Sensible scales must be used. Awkward scales (e.g. 3:10) are not allowed. There should not be more than three large squares between axis labels. Scales must be chosen so that the plotted points must occupy at least half the graph grid in both x and y directions. Scales must be labelled with the quantity which is being plotted. Ignore units. Do not penalise reversed axes or if the wrong graph has been plotted. Graph: plotting of points

(Graph) All observations must be plotted. [1] Ring and check a suspect plot. Tick if correct. Re-plot if incorrect (and re-check quality mark). Work to an accuracy of half a small square.

Graph: trend line

(Graph) Line of best fit (must be 5 or more plots) [1] Judge by scatter of points about the candidate's line. There must be a fair scatter of points either side of the line. Indicate best line if candidate's line is not the best line.

Analysis, conclusions and evaluation Interpretation of graph (c) (iii) Gradient [1]

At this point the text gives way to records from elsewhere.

Lemma good_replace df name :
  sane df -> good (Forall (fun c => strish c = true))
               (replace_comma_with_dot_in_col df name).
Proof.
  intros S. unfold replace_comma_with_dot_in_col.
  apply good_bind with (P := ser_ok); [apply good_getitem; exact S|].
  intros [b col] [Hb _]. simpl in Hb. subst b. simpl.
  apply Forall_forall. intros x Hx. apply in_map_iff in Hx as [c [<- _]].
  apply strish_str_replace_cell.
Qed.

Lemma good_second_part df lat long :
  sane df -> good ser_ok (get_second_part_of_def df lat long).
Proof.
  intros S. unfold get_second_part_of_def.
  repeat (apply good_bind with (P := ser_ok);
          [first [apply good_getitem; exact S
                 | apply good_s_add; auto using ser_ok_lit] | intros ? ?]).
  apply good_s_add; auto using ser_ok_lit.
Qed.

Lemma sane_setitem df name s :
  sane df -> ser_ok s -> sane (setitem df name s).
Proof.
  intros (Hd & Hl & Hc) [Hf0 Hv]. destruct s as [f vals]. simpl in Hf0, Hv. subst f.
  unfold setitem.
  destruct (positions name (columns df) 0) as [|j js] eqn:P; unfold sane; simpl.
  - split; [rewrite !length_app, Hd; reflexivity|]. split.
    + intros r' Hr'. apply in_map_iff in Hr' as [[r v] [<- Hrv]].
      rewrite !length_app, (Hl r (in_combine_l _ _ _ _ Hrv)). reflexivity.
    + intros k s Hk.
      destruct (Nat.ltb_spec k (length (columns df))) as [Hlt|Hge].
      * rewrite nth_error_app1 in Hk by exact Hlt.
        destruct (Hc _ _ Hk) as [Hf Hr]. split.
        -- rewrite app_nth1 by lia. exact Hf.
        -- intros r' Hr'. apply in_map_iff in Hr' as [[r v] [<- Hrv]].
           rewrite app_nth1 by (rewrite (Hl r (in_combine_l _ _ _ _ Hrv)); exact Hlt).
           exact (Hr r (in_combine_l _ _ _ _ Hrv)).
      * pose proof (nth_error_Some (columns df ++ [Str name])%list k) as Hs.
        rewrite Hk, length_app in Hs. simpl in Hs.
        assert (k = length (columns df)) as -> by (assert (k < length (columns df) + 1)
          by (apply Hs; discriminate); lia).
        split.
        -- rewrite app_nth2 by lia. rewrite Hd, Nat.sub_diag. reflexivity.
        -- intros r' Hr'. apply in_map_iff in Hr' as [[r v] [<- Hrv]].
           rewrite app_nth2 by (rewrite (Hl r (in_combine_l _ _ _ _ Hrv)); lia).
           rewrite (Hl r (in_combine_l _ _ _ _ Hrv)), Nat.sub_diag. simpl.
           exact (proj1 (Forall_forall _ _) Hv v (in_combine_r _ _ _ _ Hrv)).
  - split; [rewrite length_flag_at; exact Hd|]. split.
    + intros r' Hr'. apply in_map_iff in Hr' as [[r v] [<- Hrv]].
      rewrite length_set_at. exact (Hl r (in_combine_l _ _ _ _ Hrv)).
    + intros k s Hk.
      assert (Hlt : k < length (columns df))
        by (apply nth_error_Some; rewrite Hk; discriminate).
      destruct (Hc _ _ Hk) as [Hf Hr]. split.
      * rewrite nth_flag_at by lia. rewrite Hf. destruct (existsb _ _); reflexivity.
      * intros r' Hr'. apply in_map_iff in Hr' as [[r v] [<- Hrv]].
        rewrite nth_set_at by (rewrite (Hl r (in_combine_l _ _ _ _ Hrv)); exact Hlt).
        destruct (existsb _ _).
        -- exact (proj1 (Forall_forall _ _) Hv v (in_combine_r _ _ _ _ Hrv)).
        -- exact (Hr r (in_combine_l _ _ _ _ Hrv)).
Qed.
(** X5. When the audio of a call comes to its end, or fails, while it
    sounds, the task of that event releases everything and resumes the
    caller: the four refs of the player are cleared, the blob URL is
    revoked, the call has returned, nothing sounds, and the rest of the
    state is what the continuation of the caller of [speakResponse]
    makes of it. *)
Theorem playback_end_resumes_caller s c x t ev :
  reachable ttsEnabled robotName s ->
  calls (tts s) !! c = Some x -> audible c s ->
  ev = AudioEnded c \/ ev = AudioError c ->
  (clock (env s) <= t)%Z ->
  exists s' x',
    step ttsEnabled robotName t ev s = Some s'
    /\ ttsAudioRef (tts s') = None /\ ttsUrlRef (tts s') = None
    /\ ttsResolveRef (tts s') = None /\ ttsAbortRef (tts s') = None
    /\ calls (tts s') !! c = Some x'
    /\ c_stage x' = returned /\ c_urlLive x' = false
    /\ (forall i, ~ audible i s')
    /\ ui s' = ui (run_cont (c_cont x) (with_env (set_clock t) s))
    /\ refs s' = refs (run_cont (c_cont x) (with_env (set_clock t) s))
    /\ env s' = env (run_cont (c_cont x) (with_env (set_clock t) s)).
Proof.
  intros Hr Hx Hau Hev Hclk.
  destruct (audible_handlers c s Hr Hau) as (x0 & a & Hx0 & Ha & Hp & He & Her & Hres).
  rewrite Hx in Hx0. injection Hx0 as <-.
  destruct (reachable_inv _ _ _ Hr) as [I Hm].
  set (st := with_env (set_clock t) s).
  set (sa := upd_audio c (set_a_playing false) st).
  assert (Ist : PlayerInv ttsEnabled 0 st) by (by apply player_inv_with_env).
  assert (Isa : PlayerInv ttsEnabled 0 sa) by (by apply upd_audio_inv).
  assert (Hxa : calls (tts sa) !! c = Some (set_c_audio (set_a_playing false <$> c_audio x) x)).
  { by apply upd_audio_lookup. }
  assert (Hh : handle ttsEnabled robotName ev st = Some (cleanupAndResolve c sa)).
  { destruct Hev as [-> | ->]; cbn [handle];
      change (audio_of c st) with (audio_of c s); rewrite Ha, ?Hp, ?He, ?Her; done. }
  destruct (cleanup_then_return 0 c _ sa Isa Hm Hxa Hres) as (Ht & Hui & Hrefs & Henv).
  cbn [c_cont set_c_audio] in Hui, Hrefs, Henv.
  set (s' := run_microtasks (cleanupAndResolve c sa)) in *.
  assert (Hstep : step ttsEnabled robotName t ev s = Some s').
  { unfold step. rewrite (proj2 (Z.leb_le _ _) Hclk). fold st. by rewrite Hh. }
  assert (Hr' : reachable ttsEnabled robotName s') by (by eapply reachable_step).
  destruct (reachable_inv _ _ _ Hr') as [I' _].
  exists s'. eexists. split; [exact Hstep|]. rewrite Ht.
  cbn [ttsAudioRef ttsUrlRef ttsResolveRef ttsAbortRef calls].
  do 4 (split; [done|]). split.
  { rewrite list_lookup_alter_eq, Hxa. reflexivity. }
  do 2 (split; [done|]). split.
  { intros i Hi. destruct (audible_latest ttsEnabled 0 s' i I' Hi) as [_ Hai].
    rewrite Ht in Hai. done. }
  destruct (run_cont_indep (c_cont x) sa st) as (E1 & E2 & E3); try done.
  rewrite Hui, Hrefs, Henv. done.
Qed.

The hypotenuse must be greater than half the length of the drawn line. Read-offs must be accurate to half a small square. Check for ∆y/∆x (i.e. do not allow ∆x/∆y).

(c) (iii) y-intercept [1]

The value must be read to the nearest half square. The value can be calculated using ratios or y = mx + c. If a false origin has been used then label FO.

Drawing conclusions (d) Must be in range 40.0 to 55.0 Ω. [1] Value for R1 obtained from y-intercept x E. 2 or 3 sf. Unit required (d) Value for R2 [1]

Should be 220 Ω ± 50 Ω unless Supervisor has used different resistors to those specified. Method of working must be correct. 2 or 3 sf. Unit required.

[Total for Question 1: 20]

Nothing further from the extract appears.